╭──

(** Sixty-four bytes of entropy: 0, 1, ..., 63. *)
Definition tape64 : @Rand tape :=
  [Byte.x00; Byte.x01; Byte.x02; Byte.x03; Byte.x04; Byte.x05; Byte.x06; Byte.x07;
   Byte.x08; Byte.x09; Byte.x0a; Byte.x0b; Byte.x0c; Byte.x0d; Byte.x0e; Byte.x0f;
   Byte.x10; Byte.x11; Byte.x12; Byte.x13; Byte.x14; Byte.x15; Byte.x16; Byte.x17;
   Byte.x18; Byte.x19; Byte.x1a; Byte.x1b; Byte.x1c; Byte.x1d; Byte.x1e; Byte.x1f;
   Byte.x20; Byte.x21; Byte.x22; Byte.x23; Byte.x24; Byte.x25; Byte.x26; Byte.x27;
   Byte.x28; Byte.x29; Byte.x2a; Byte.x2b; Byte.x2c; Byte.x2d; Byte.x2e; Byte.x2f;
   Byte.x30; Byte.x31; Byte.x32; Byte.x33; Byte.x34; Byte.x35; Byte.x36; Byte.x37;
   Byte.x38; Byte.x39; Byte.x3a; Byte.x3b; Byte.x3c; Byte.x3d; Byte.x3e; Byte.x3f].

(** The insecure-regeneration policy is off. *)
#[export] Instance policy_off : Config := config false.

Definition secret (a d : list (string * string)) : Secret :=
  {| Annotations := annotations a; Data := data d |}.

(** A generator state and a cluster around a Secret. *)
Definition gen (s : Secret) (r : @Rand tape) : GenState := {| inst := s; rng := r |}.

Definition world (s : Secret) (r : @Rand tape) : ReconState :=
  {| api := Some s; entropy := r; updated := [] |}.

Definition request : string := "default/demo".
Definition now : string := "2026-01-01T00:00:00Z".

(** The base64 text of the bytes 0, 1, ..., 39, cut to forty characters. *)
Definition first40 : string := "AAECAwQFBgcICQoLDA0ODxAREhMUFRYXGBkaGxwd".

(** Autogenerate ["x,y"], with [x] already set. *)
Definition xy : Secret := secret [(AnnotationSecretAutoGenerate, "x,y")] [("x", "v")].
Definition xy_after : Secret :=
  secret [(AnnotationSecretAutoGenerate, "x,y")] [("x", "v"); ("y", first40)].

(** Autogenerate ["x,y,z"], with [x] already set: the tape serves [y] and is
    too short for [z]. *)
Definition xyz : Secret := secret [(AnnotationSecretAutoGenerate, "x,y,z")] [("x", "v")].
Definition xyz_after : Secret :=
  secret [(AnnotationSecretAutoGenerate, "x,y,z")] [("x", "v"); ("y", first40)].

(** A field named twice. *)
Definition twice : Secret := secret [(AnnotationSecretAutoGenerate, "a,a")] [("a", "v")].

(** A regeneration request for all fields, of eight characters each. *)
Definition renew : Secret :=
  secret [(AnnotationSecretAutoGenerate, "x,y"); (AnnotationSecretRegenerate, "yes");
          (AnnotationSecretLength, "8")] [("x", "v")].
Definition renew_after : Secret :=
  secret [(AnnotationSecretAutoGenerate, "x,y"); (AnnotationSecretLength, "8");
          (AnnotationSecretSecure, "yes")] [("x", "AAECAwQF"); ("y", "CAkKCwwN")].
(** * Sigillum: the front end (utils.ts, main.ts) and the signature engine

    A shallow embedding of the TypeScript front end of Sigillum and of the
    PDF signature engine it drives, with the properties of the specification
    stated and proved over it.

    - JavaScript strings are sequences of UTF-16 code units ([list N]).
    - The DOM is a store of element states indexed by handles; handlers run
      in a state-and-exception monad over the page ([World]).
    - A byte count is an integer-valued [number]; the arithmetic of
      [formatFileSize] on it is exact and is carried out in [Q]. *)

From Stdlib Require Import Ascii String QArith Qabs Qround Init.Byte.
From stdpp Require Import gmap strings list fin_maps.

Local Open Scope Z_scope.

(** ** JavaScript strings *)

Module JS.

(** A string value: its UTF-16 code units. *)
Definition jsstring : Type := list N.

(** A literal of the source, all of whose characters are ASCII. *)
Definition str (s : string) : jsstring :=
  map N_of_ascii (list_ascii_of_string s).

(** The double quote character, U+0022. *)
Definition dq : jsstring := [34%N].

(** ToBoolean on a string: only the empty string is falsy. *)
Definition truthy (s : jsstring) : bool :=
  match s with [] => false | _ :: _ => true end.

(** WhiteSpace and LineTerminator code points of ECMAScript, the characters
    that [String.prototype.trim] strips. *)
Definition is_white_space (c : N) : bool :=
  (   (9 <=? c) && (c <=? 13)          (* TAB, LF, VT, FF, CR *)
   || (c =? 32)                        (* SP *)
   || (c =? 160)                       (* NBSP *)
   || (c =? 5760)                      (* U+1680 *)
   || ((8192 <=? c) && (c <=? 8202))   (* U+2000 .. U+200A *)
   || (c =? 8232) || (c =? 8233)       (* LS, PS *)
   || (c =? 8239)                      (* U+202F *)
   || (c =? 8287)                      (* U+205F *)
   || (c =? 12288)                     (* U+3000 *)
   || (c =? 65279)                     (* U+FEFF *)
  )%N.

╰──

### What you need to do
Write the material out again in full, leaving no line out.

### Solved problem
(** Sixty-four bytes of entropy: 0, 1, ..., 63. *)
Definition tape64 : @Rand tape :=
  [Byte.x00; Byte.x01; Byte.x02; Byte.x03; Byte.x04; Byte.x05; Byte.x06; Byte.x07;
   Byte.x08; Byte.x09; Byte.x0a; Byte.x0b; Byte.x0c; Byte.x0d; Byte.x0e; Byte.x0f;
   Byte.x10; Byte.x11; Byte.x12; Byte.x13; Byte.x14; Byte.x15; Byte.x16; Byte.x17;
   Byte.x18; Byte.x19; Byte.x1a; Byte.x1b; Byte.x1c; Byte.x1d; Byte.x1e; Byte.x1f;
   Byte.x20; Byte.x21; Byte.x22; Byte.x23; Byte.x24; Byte.x25; Byte.x26; Byte.x27;
   Byte.x28; Byte.x29; Byte.x2a; Byte.x2b; Byte.x2c; Byte.x2d; Byte.x2e; Byte.x2f;
   Byte.x30; Byte.x31; Byte.x32; Byte.x33; Byte.x34; Byte.x35; Byte.x36; Byte.x37;
   Byte.x38; Byte.x39; Byte.x3a; Byte.x3b; Byte.x3c; Byte.x3d; Byte.x3e; Byte.x3f].

(** The insecure-regeneration policy is off. *)
#[export] Instance policy_off : Config := config false.

Definition secret (a d : list (string * string)) : Secret :=
  {| Annotations := annotations a; Data := data d |}.

(** A generator state and a cluster around a Secret. *)
Definition gen (s : Secret) (r : @Rand tape) : GenState := {| inst := s; rng := r |}.

Definition world (s : Secret) (r : @Rand tape) : ReconState :=
  {| api := Some s; entropy := r; updated := [] |}.

Definition request : string := "default/demo".
Definition now : string := "2026-01-01T00:00:00Z".

(** The base64 text of the bytes 0, 1, ..., 39, cut to forty characters. *)
Definition first40 : string := "AAECAwQFBgcICQoLDA0ODxAREhMUFRYXGBkaGxwd".

(** Autogenerate ["x,y"], with [x] already set. *)
Definition xy : Secret := secret [(AnnotationSecretAutoGenerate, "x,y")] [("x", "v")].
Definition xy_after : Secret :=
  secret [(AnnotationSecretAutoGenerate, "x,y")] [("x", "v"); ("y", first40)].

(** Autogenerate ["x,y,z"], with [x] already set: the tape serves [y] and is
    too short for [z]. *)
Definition xyz : Secret := secret [(AnnotationSecretAutoGenerate, "x,y,z")] [("x", "v")].
Definition xyz_after : Secret :=
  secret [(AnnotationSecretAutoGenerate, "x,y,z")] [("x", "v"); ("y", first40)].

(** A field named twice. *)
Definition twice : Secret := secret [(AnnotationSecretAutoGenerate, "a,a")] [("a", "v")].

(** A regeneration request for all fields, of eight characters each. *)
Definition renew : Secret :=
  secret [(AnnotationSecretAutoGenerate, "x,y"); (AnnotationSecretRegenerate, "yes");
          (AnnotationSecretLength, "8")] [("x", "v")].
Definition renew_after : Secret :=
  secret [(AnnotationSecretAutoGenerate, "x,y"); (AnnotationSecretLength, "8");
          (AnnotationSecretSecure, "yes")] [("x", "AAECAwQF"); ("y", "CAkKCwwN")].
(** * Sigillum: the front end (utils.ts, main.ts) and the signature engine

    A shallow embedding of the TypeScript front end of Sigillum and of the
    PDF signature engine it drives, with the properties of the specification
    stated and proved over it.

    - JavaScript strings are sequences of UTF-16 code units ([list N]).
    - The DOM is a store of element states indexed by handles; handlers run
      in a state-and-exception monad over the page ([World]).
    - A byte count is an integer-valued [number]; the arithmetic of
      [formatFileSize] on it is exact and is carried out in [Q]. *)

From Stdlib Require Import Ascii String QArith Qabs Qround Init.Byte.
From stdpp Require Import gmap strings list fin_maps.

Local Open Scope Z_scope.

(** ** JavaScript strings *)

Module JS.

(** A string value: its UTF-16 code units. *)
Definition jsstring : Type := list N.

(** A literal of the source, all of whose characters are ASCII. *)
Definition str (s : string) : jsstring :=
  map N_of_ascii (list_ascii_of_string s).

(** The double quote character, U+0022. *)
Definition dq : jsstring := [34%N].

(** ToBoolean on a string: only the empty string is falsy. *)
Definition truthy (s : jsstring) : bool :=
  match s with [] => false | _ :: _ => true end.

(** WhiteSpace and LineTerminator code points of ECMAScript, the characters
    that [String.prototype.trim] strips. *)
Definition is_white_space (c : N) : bool :=
  (   (9 <=? c) && (c <=? 13)          (* TAB, LF, VT, FF, CR *)
   || (c =? 32)                        (* SP *)
   || (c =? 160)                       (* NBSP *)
   || (c =? 5760)                      (* U+1680 *)
   || ((8192 <=? c) && (c <=? 8202))   (* U+2000 .. U+200A *)
   || (c =? 8232) || (c =? 8233)       (* LS, PS *)
   || (c =? 8239)                      (* U+202F *)
   || (c =? 8287)                      (* U+205F *)
   || (c =? 12288)                     (* U+3000 *)
   || (c =? 65279)                     (* U+FEFF *)
  )%N.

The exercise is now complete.